**Description of the task**
Extract from the entries below, exactly as given, only the lines from the line containing "and then nothing changes. *)" to the line containing "Definition in_use (es", both lines included.

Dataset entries
★ ★ ★ ★ ★
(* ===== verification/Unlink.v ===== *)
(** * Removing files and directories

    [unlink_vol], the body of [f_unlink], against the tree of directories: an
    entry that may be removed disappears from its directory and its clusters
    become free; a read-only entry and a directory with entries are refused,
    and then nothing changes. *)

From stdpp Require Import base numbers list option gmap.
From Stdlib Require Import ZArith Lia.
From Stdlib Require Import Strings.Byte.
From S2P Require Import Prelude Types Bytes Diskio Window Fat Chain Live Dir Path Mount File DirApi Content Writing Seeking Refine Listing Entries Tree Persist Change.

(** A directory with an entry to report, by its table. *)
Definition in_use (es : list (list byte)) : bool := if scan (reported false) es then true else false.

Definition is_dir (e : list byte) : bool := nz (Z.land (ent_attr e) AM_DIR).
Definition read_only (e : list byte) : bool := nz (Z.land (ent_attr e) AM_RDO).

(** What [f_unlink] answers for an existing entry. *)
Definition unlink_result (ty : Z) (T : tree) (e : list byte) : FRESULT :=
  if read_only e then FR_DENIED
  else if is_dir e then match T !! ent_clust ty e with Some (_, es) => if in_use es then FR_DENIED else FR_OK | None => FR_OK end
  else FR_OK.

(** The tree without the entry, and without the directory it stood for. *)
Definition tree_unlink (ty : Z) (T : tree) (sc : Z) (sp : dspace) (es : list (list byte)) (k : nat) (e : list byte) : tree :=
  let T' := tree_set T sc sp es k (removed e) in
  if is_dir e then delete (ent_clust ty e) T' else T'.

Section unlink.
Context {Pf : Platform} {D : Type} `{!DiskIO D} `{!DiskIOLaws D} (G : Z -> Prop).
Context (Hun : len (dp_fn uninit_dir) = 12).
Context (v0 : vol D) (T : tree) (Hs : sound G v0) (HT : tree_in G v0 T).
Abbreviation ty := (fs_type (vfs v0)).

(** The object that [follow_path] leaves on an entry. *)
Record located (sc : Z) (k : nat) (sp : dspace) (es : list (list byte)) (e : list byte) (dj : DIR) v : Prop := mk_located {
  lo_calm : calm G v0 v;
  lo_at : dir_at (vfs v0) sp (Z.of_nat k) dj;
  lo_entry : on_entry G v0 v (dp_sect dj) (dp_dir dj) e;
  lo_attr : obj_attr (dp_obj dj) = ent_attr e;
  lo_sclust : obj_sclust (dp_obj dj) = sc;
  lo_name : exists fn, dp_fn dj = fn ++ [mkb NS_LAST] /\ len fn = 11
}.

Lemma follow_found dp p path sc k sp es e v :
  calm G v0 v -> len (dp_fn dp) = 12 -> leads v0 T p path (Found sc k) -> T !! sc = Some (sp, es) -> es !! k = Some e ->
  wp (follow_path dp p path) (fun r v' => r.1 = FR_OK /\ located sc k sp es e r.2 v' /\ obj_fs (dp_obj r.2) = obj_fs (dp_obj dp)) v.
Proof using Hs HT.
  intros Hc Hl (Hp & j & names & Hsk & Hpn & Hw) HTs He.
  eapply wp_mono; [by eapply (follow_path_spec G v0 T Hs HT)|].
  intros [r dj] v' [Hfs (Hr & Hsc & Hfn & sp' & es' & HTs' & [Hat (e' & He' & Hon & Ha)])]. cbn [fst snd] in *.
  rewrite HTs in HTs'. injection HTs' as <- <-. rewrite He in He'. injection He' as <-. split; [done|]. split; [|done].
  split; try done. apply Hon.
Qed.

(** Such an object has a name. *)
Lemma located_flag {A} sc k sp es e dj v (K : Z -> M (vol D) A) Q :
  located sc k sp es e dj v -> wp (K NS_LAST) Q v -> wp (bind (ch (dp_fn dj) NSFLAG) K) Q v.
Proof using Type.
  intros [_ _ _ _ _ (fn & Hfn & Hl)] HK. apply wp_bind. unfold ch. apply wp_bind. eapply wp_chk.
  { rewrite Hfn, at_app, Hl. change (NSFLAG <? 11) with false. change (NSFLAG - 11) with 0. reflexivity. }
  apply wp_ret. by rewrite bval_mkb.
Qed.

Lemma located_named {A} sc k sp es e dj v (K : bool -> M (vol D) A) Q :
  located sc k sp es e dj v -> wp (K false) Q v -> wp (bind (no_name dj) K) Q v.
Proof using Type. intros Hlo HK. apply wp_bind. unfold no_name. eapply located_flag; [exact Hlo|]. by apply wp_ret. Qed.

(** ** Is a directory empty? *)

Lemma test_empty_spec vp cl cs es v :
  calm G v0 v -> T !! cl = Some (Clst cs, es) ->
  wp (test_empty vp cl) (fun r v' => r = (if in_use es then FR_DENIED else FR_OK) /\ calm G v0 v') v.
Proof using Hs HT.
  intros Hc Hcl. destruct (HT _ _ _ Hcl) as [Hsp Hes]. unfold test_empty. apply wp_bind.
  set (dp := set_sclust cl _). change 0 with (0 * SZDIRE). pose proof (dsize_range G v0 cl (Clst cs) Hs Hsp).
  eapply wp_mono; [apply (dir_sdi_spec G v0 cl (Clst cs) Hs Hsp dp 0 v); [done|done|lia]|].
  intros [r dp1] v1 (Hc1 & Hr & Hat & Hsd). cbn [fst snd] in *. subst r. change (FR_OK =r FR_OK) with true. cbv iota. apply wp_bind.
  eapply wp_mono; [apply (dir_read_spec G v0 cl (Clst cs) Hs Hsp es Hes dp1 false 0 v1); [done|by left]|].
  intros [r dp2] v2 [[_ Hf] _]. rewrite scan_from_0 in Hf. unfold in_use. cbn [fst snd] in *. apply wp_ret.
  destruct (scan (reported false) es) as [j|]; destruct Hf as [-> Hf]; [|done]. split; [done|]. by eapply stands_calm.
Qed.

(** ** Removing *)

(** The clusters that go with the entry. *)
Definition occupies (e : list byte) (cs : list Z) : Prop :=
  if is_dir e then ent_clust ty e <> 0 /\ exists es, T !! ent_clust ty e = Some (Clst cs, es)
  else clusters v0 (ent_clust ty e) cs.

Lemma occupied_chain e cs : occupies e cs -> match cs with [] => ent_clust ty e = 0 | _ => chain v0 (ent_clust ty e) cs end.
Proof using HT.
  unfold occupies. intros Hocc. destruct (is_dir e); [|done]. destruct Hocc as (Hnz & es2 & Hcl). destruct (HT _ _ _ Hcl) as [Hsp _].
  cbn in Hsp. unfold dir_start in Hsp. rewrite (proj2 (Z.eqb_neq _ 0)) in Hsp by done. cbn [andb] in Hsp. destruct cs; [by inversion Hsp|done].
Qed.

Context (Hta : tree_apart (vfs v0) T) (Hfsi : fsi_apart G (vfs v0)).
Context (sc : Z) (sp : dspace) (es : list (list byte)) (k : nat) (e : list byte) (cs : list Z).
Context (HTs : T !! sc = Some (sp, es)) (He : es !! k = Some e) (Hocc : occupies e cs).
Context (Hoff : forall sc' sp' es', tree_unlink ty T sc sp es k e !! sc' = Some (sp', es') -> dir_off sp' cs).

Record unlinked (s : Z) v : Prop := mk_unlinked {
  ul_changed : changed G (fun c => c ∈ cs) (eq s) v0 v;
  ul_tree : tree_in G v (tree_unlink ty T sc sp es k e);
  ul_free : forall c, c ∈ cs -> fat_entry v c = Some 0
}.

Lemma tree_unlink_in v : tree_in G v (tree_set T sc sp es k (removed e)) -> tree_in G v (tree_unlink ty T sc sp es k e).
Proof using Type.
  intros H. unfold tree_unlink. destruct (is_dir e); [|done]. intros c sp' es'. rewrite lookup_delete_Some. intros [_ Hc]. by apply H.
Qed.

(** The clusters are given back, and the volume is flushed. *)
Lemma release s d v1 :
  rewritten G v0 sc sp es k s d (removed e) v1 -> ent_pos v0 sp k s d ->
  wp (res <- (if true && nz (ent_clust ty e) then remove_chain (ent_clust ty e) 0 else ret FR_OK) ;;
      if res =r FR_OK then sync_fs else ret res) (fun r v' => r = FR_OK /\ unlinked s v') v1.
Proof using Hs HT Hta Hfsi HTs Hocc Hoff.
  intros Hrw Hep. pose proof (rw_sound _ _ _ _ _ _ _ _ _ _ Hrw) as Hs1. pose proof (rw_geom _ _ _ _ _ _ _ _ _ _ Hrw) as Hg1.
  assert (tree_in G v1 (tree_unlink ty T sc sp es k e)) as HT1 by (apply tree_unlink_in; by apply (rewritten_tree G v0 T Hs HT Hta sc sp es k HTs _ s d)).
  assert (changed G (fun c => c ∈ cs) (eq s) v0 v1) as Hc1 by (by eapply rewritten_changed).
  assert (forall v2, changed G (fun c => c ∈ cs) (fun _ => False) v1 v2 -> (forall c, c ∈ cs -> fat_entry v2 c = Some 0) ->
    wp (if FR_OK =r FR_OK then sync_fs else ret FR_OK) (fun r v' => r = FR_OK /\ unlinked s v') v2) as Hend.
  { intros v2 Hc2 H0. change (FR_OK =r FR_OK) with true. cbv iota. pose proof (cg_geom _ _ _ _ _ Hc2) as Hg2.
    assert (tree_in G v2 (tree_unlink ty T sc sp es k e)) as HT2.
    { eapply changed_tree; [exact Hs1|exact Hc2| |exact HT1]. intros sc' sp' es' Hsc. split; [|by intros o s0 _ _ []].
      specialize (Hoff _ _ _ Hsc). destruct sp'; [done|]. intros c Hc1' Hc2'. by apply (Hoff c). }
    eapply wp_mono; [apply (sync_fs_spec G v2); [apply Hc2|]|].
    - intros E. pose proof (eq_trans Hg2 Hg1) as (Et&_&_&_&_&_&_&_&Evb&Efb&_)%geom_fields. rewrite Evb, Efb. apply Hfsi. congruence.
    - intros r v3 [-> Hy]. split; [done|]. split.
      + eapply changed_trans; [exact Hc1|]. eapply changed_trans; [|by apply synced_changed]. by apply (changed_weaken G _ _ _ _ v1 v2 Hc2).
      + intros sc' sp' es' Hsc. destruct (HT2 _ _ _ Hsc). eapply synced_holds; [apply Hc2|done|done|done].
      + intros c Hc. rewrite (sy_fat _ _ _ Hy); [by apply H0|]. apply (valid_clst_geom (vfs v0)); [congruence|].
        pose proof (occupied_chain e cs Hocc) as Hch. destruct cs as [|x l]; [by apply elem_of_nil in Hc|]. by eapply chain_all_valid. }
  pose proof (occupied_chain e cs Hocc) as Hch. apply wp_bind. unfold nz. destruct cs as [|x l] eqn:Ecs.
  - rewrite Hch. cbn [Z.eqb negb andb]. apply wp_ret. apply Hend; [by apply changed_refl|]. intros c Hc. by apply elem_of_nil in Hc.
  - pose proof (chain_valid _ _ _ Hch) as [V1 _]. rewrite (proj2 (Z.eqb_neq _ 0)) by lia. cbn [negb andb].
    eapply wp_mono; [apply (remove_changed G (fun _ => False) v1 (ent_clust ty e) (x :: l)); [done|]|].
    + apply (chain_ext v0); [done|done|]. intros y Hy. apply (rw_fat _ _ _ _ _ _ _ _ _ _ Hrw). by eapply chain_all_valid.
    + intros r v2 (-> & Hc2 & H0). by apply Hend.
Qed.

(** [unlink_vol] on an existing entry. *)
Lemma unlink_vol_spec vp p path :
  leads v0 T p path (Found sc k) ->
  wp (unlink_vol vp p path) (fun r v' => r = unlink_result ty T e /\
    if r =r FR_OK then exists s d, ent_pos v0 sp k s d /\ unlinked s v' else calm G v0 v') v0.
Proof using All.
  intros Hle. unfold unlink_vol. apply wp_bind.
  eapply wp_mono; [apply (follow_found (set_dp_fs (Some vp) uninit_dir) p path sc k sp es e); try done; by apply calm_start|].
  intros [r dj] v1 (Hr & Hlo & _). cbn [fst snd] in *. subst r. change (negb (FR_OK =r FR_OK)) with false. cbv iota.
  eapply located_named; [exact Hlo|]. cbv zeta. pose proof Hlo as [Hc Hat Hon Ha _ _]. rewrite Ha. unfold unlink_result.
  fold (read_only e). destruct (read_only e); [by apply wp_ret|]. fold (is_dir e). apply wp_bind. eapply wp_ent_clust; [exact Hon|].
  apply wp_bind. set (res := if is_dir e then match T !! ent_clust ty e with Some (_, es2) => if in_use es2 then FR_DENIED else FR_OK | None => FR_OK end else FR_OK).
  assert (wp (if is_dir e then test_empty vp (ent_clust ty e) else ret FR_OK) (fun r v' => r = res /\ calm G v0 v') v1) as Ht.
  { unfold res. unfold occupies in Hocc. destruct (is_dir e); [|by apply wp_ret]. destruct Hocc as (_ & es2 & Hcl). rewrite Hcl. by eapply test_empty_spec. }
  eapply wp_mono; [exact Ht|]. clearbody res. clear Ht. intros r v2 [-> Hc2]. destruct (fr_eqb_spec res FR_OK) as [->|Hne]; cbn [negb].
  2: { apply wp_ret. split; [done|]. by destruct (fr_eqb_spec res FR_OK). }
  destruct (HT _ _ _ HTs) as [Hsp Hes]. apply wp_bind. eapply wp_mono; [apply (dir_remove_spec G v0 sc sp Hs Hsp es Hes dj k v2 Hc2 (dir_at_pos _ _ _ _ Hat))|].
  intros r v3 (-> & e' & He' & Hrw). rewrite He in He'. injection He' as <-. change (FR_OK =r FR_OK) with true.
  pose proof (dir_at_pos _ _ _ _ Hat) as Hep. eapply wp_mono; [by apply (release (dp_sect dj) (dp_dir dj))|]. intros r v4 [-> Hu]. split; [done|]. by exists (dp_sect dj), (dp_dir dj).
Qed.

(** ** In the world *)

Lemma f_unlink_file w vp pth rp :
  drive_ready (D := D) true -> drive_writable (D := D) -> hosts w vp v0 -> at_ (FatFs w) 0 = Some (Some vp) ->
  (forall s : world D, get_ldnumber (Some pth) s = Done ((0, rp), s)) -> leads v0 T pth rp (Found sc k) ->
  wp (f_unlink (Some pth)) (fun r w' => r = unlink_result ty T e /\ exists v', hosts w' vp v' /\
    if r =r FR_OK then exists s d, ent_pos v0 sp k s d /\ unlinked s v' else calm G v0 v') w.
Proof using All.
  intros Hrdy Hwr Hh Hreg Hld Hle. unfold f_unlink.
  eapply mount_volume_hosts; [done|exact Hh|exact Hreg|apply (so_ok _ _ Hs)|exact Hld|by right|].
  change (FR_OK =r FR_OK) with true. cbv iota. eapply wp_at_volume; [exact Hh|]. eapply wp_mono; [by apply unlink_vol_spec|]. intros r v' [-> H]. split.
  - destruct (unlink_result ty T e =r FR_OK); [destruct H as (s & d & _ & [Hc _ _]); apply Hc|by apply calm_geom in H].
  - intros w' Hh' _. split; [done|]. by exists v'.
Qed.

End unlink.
★ ★ ★ ★ ★
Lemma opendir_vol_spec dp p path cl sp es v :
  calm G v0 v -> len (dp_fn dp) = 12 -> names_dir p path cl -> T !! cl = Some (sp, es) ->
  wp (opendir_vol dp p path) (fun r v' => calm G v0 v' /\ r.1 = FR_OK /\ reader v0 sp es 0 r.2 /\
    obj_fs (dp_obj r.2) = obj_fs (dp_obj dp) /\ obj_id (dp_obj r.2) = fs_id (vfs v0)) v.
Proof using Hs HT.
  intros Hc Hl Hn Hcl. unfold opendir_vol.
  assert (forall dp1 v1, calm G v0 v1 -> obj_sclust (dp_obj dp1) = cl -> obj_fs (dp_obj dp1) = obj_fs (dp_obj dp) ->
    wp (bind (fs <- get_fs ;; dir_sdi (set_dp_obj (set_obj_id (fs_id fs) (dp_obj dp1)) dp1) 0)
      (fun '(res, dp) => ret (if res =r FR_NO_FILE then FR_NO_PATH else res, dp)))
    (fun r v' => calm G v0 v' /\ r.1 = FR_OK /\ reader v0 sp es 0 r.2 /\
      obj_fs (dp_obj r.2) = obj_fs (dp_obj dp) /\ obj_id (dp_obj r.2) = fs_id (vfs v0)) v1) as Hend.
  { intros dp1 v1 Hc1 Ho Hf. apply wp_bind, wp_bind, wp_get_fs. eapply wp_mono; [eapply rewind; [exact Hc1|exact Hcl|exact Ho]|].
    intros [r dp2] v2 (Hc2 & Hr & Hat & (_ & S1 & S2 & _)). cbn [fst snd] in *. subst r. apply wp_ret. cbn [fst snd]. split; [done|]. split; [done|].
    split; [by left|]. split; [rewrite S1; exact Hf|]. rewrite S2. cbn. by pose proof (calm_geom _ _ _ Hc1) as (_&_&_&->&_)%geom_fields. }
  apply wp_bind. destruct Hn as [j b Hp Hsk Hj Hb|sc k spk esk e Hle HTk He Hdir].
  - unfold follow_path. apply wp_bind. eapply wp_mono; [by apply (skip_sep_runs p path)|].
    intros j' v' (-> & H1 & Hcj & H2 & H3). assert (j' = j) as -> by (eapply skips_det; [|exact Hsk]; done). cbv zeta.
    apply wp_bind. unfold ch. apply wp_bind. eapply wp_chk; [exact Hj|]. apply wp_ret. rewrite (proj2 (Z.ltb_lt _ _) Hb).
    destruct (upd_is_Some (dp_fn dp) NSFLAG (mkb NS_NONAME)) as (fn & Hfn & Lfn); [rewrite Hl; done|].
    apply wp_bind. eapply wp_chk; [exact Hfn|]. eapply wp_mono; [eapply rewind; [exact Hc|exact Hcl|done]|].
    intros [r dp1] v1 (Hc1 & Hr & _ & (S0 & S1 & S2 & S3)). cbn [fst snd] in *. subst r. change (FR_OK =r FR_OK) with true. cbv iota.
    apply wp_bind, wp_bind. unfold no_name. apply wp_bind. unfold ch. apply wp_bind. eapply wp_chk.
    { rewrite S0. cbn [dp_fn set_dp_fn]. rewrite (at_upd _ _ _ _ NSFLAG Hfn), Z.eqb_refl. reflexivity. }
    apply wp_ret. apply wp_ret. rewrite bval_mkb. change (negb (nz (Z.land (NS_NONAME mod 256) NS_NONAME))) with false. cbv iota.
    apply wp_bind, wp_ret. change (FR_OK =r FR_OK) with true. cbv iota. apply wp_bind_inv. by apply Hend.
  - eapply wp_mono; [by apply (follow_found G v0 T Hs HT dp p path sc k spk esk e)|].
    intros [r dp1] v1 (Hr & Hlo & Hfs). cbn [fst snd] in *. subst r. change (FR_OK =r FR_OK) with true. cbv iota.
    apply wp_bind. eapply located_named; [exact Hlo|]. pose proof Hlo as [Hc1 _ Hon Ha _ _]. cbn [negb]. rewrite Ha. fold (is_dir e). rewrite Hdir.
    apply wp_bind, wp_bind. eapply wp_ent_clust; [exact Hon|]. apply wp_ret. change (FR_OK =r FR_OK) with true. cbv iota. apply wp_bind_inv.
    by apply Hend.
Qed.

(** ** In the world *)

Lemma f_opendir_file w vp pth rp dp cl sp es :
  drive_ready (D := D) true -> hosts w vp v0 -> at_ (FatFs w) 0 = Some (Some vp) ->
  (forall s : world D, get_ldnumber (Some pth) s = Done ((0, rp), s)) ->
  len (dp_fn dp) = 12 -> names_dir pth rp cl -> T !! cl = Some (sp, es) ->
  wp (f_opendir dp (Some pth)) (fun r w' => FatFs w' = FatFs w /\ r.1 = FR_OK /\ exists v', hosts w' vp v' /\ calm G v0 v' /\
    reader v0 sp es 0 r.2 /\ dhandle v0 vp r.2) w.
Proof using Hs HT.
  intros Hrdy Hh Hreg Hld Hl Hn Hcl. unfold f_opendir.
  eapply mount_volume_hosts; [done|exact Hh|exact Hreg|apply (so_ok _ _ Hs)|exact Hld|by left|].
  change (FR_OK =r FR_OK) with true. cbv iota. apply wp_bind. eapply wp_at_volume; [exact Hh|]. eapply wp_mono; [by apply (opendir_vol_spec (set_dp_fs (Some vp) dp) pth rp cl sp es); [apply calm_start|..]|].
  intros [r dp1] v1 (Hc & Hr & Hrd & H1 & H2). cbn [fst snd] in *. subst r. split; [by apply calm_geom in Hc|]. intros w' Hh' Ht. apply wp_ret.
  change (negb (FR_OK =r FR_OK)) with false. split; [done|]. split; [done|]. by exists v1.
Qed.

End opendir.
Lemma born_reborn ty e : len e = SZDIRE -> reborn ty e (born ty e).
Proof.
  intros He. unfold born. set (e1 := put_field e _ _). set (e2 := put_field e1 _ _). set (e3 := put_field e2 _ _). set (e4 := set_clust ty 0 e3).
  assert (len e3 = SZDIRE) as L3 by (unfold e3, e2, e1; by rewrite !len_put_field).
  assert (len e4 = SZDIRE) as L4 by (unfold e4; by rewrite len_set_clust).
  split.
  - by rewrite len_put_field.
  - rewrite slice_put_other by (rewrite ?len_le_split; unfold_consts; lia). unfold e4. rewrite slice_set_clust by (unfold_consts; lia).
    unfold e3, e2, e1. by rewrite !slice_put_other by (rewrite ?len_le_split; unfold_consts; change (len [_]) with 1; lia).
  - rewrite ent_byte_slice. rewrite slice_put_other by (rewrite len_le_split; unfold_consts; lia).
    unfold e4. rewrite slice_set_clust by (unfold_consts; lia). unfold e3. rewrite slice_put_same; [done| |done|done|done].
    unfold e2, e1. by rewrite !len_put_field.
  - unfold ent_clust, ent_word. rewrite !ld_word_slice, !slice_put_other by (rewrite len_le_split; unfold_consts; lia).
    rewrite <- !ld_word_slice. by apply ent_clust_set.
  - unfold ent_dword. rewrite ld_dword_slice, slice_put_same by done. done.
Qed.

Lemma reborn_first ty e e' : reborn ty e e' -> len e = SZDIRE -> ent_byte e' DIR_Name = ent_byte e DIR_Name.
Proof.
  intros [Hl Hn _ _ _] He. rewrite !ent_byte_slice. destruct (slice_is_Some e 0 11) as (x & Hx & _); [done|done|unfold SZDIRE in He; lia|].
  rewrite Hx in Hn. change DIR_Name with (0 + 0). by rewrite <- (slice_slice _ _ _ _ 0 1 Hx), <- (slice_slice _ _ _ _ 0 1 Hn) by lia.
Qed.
★ ★ ★ ★ ★
**Answer to the problem**
    and then nothing changes. *)

From stdpp Require Import base numbers list option gmap.
From Stdlib Require Import ZArith Lia.
From Stdlib Require Import Strings.Byte.
From S2P Require Import Prelude Types Bytes Diskio Window Fat Chain Live Dir Path Mount File DirApi Content Writing Seeking Refine Listing Entries Tree Persist Change.

(** A directory with an entry to report, by its table. *)
Definition in_use (es : list (list byte)) : bool := if scan (reported false) es then true else false.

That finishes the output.